Ozark
(member)
01/20/11 12:29 AM
Re: I'm Not Racist. I Hate Everyone

INSENSITIVE JOKES

On Senior Citizens day they had a quiz which I lost by two points. The question, "Where do women mostly have curly hair?" Apparently, the correct answer was Africa.

One of the other questions was name two things commonly found in cells. It appears that Negroes and Mexicans is not the correct answer either.

I've heard that Apple have scrapped their plans for the new children's iPod after realizing that iTouch Kids is not a good product name.

My wife told me I was no longer romantic, so I booked a table for the two of us on Valentine's Night. Problem was, she sucks at snooker and eight-ball.

There's a new Muslim clothing shop opened in our shopping center, but I've been banned from it after asking to look at some bomber jackets.

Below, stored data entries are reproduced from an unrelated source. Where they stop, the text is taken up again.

(** Skipelem returns 0 exactly when the path has no element
    left.  Otherwise it copies the first element, cut to DIRSIZ characters,
    and returns a shorter path without leading slashes that has the remaining
    elements. *)
Theorem skipelem_spec (path : list Z) :
  match skipelem path with
  | None => elems path [] = []
  | Some (name, rest) =>
      exists e es, elems path [] = e :: es /\ e <> [] /\ name = take 14 e /\ elems rest [] = es /\
        (length rest < length path)%nat /\ head rest <> Some slash
  end.
Proof.
  unfold skipelem. rewrite <- elems_skip. pose proof (skip_length path) as Hl. pose proof (skip_head path) as Hh.
  destruct (skip_slashes path) as [|c p] eqn:E; [done|].
  rewrite elems_span. cbn in Hh. cbn [span_elem]. destruct (Z.eqb_spec c slash) as [->|Hne]; [done|].
  pose proof (span_length p) as Hs. destruct (span_elem p) as [e r] eqn:Es. cbn [fst snd app] in *.
  exists (c :: e), (elems r []). rewrite elems_skip. pose proof (skip_length r). split_and!; try done.
  - cbn in *. lia.
  - apply skip_head.
Qed.

(** The examples in the comment of skipelem: "a/bb/c", "///a//bb", "a", and
    the empty path. *)
Lemma skipelem_examples :
  skipelem [97; 47; 98; 98; 47; 99] = Some ([97], [98; 98; 47; 99]) /\
  skipelem [47; 47; 47; 97; 47; 47; 98; 98] = Some ([97], [98; 98]) /\
  skipelem [97] = Some ([97], []) /\ skipelem [] = None /\ skipelem [47; 47; 47; 47] = None.
Proof. done. Qed.

(** ** The entries of a directory *)

Definition e_inum (s : fs) (ip : inode) (k : Z) : Z :=
  file_byte s ip (DIRENT_SIZE * k) + 256 * file_byte s ip (DIRENT_SIZE * k + 1).

(** The characters before the first NUL. *)
Fixpoint cname (l : list Z) : list Z :=
  match l with [] => [] | c :: l => if c =? 0 then [] else c :: cname l end.

Definition e_name (s : fs) (ip : inode) (k : Z) : list Z :=
  cname (map (file_byte s ip) (seqZ (DIRENT_SIZE * k + 2) DIRSIZ)).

You can say lots of bad things about pedophiles but at least they drive slowly past schools.

A biker goes to the doctor with hearing problems. "Can you describe the symptoms to me?" asked the doctor. "Yes. Homer is a fat yellow lazy bastage and Marge is a skinny broad with big blue hair."

Just put a deposit down on a brand new Porsche and mentioned it on Facebook. I said, "I can't wait for the new 911 to arrive!" Next thing I know, 4000 Muslims added me as a friend!

Being a modest man, when I checked into my hotel on a recent trip, I said to the lady at the registration desk, "I hope the porn channel in my room is disabled." To which she replied, "No, it's regular porn, you sick bastage."

The CIA has discovered how to weave Muslim prayer mats out of plastic explosives. Apparently prophets are going through the roof!

The Red Cross have just knocked at our door and asked if we could help towards the floods in Pakistan. I said we would love to, but our garden hose only reaches the driveway.